Look below for the line containing "cbn in *. lia." and the line containing "- split_and!; [done|lia|lia|done|done]."; repeat exactly those two lines and all lines between them, and nothing else.

◆ Data records ◆
════════════════════

(** [find_free_region] stays on page boundaries. *)
Lemma wp_find_aligned {S E} n (m : MemState V) top (X : S -> E -> Prop) (s : S) :
  placed top m -> 0 < n -> n `mod` 4096 = 0 -> top + n + 4096 <= u64_max ->
  wp (find_free_region n m) (fun s' '(at_, m') => s' = s /\ m' = set_mmap_top (at_ + n) m /\ mmap_top m <= at_ <= top /\ at_ `mod` 4096 = 0 /\
    range_is_free at_ (at_ + n) m = true /\ (below_top m -> at_ = mmap_top m)) X s.
Proof.
  intros (Hok & Htop & Hal & Hends) Hn Hna Hroom. unfold find_free_region. apply wp_bind. unfold page_align_up, PAGE_SIZE. change 4096 with (2 ^ 12).
  apply wp_align_up; [lia|lia|change (2 ^ 12) with 4096; lia|]. change (2 ^ 12) with 4096. intros size [Hs1 Hs2]. assert (size = n) as -> by lia.
  apply (wp_loop (fun c s' => s' = s /\ mmap_top m <= c <= top /\ c `mod` 4096 = 0 /\ (below_top m -> c = mmap_top m)) (fun c _ => ends_past c (vmas m))).
  - intros c s' (-> & Hc & Hca & Hbt). apply wp_bind, wp_checked; [lia|]. destruct (List.find _ _) as [v|] eqn:Ef.
    + apply List.find_some in Ef as [Hin%list_elem_of_In Hb]. rewrite Forall_forall in Hok. destruct (Hok v Hin) as (_ & _ & Hv & _).
      apply wp_ret. split_and!; [done|lia|by apply Hends|done| |apply ends_past_less; [done|lia]].
      intros Hbel. specialize (Hbel v Hin). lia.
    + apply wp_ret. split_and!; [done|done|lia|lia|done| |done]. unfold range_is_free. apply forallb_forall. intros v Hv. pose proof (List.find_none _ _ Ef v Hv). cbn in *. lia.
  - split_and!; [done|lia|lia|done|done].
  - unfold ends_past. pose proof (length_filter (fun v => mmap_top m < end_ v) (vmas m)). lia.
Qed.

Lemma wp_mmap_anonymous open G rest (s : Sys V) root n size p fd off top :
  calm G rest s -> placed top (record_of root s) -> 0 < n <= MAX_MAPPING -> rounded_up n 4096 size -> top + MAX_MAPPING + 8192 <= u64_max ->
  wp (sys_mmap open root 0 n p MAP_ANONYMOUS fd off) (fun s' base => exists m', calm G rest s' /\ phys_words s' = phys_words s /\ mems s' = <[root := m']> (mems s) /\
    mmap_top (record_of root s) <= base <= top /\ (below_top (record_of root s) -> base = mmap_top (record_of root s) /\ below_top m') /\
    m' = set_vmas (vmas (record_of root s) ++ [mkVma base (base + size) p MAP_ANONYMOUS None]) (set_mmap_top (base + size) (record_of root s)) /\
    placed (Z.max top (base + size)) m' /\ (forall a, base <= a < base + size -> region_at (record_of root s) a = None) /\
    forall a, region_at m' a = if decide (base <= a < base + size) then Some (p, MAP_ANONYMOUS, None) else region_at (record_of root s) a) (fun _ _ => False) s.
Proof.
  intros Hc Hpl Hn [Hs1 Hs2] Hroom. change MAX_MAPPING with (2 ^ 40) in *. unfold sys_mmap. rewrite (proj2 (Z.eqb_neq _ _)), (proj2 (Z.ltb_ge _ _)) by (change MAX_MAPPING with (2 ^ 40); lia). cbn [orb].
  apply wp_bind. unfold page_align_up at 1, PAGE_SIZE. change 4096 with (2 ^ 12) at 1. apply wp_align_up; [lia|lia|unfold u64_max; lia|]. change (2 ^ 12) with 4096. intros x [Hx1 Hx2].
  assert (x = size) as -> by lia. change (has MAP_ANONYMOUS MAP_ANONYMOUS) with true. change (has MAP_FIXED MAP_ANONYMOUS) with false. cbn [orb].
  apply wp_bind, wp_ret, wp_bind, wp_ret, wp_bind. unfold place. change (has MAP_FIXED MAP_ANONYMOUS) with false. cbv iota. eapply wp_locked; [exact Hc|]. apply wp_bind, wp_gets.
  change (page_align_down 0) with 0. change (0 =? 0) with true. cbn [negb andb]. apply wp_bind.
  eapply wp_mono; [apply (wp_find_aligned size (record_of root s) top (fun _ (_ : Errno) => False) s Hpl); unfold u64_max in *; lia| |done].
  intros s' [base m'] (-> & -> & Hb & Hba & Hfree & Hbt). apply wp_bind, wp_checked; [unfold u64_max in *; destruct Hpl as (_ & ? & _); lia|]. apply wp_bind, wp_modify, wp_ret.
  destruct Hc as (Hi & Ht & Hr). exists G, rest. cbn [retired set_mems walk]. rewrite Hr. split; [done|]. intros s2 Hc2 Hw2 Hm2. apply wp_ret. eexists. split_and!; [apply Hc2|done|exact Hm2|lia|lia| |done| | |].
  - intros Hbel. rewrite <- (Hbt Hbel). split; [done|]. intros v. cbn. rewrite elem_of_app, list_elem_of_singleton. pose proof (Hbt Hbel). intros [Hv| ->]; cbn; [specialize (Hbel v Hv)|]; lia.
  - destruct Hpl as (Hok & Htop & Hta & Hends). split_and!; cbn.
    + apply Forall_app. split; [done|]. constructor; [|constructor]. split_and!; cbn; unfold PAGE; [lia|lia|done|lia|done].
    + lia.
    + lia.
    + lia.
    + intros v. rewrite elem_of_app, list_elem_of_singleton. intros [Hv| ->]; cbn; [specialize (Hends v Hv)|]; lia.
  - intros a Ha. by apply (region_free _ base (base + size)).
  - intros a. unfold region_at. cbn [vmas set_vmas set_mmap_top]. rewrite region_new by exact Hfree. unfold contains. cbn [start end_].
    destruct (decide (base <= a < base + size)); [rewrite (proj2 (Z.leb_le _ _)), (proj2 (Z.ltb_lt _ _)) by lia; done|].
    destruct (Z.leb_spec base a), (Z.ltb_spec a (base + size)); done || lia.
Qed.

════════════════════

◆ Response area ◆
    + apply wp_ret. split_and!; [done|done|lia|lia|done| |done]. unfold range_is_free. apply forallb_forall. intros v Hv. pose proof (List.find_none _ _ Ef v Hv). cbn in *. lia.
  - split_and!; [done|lia|lia|done|done].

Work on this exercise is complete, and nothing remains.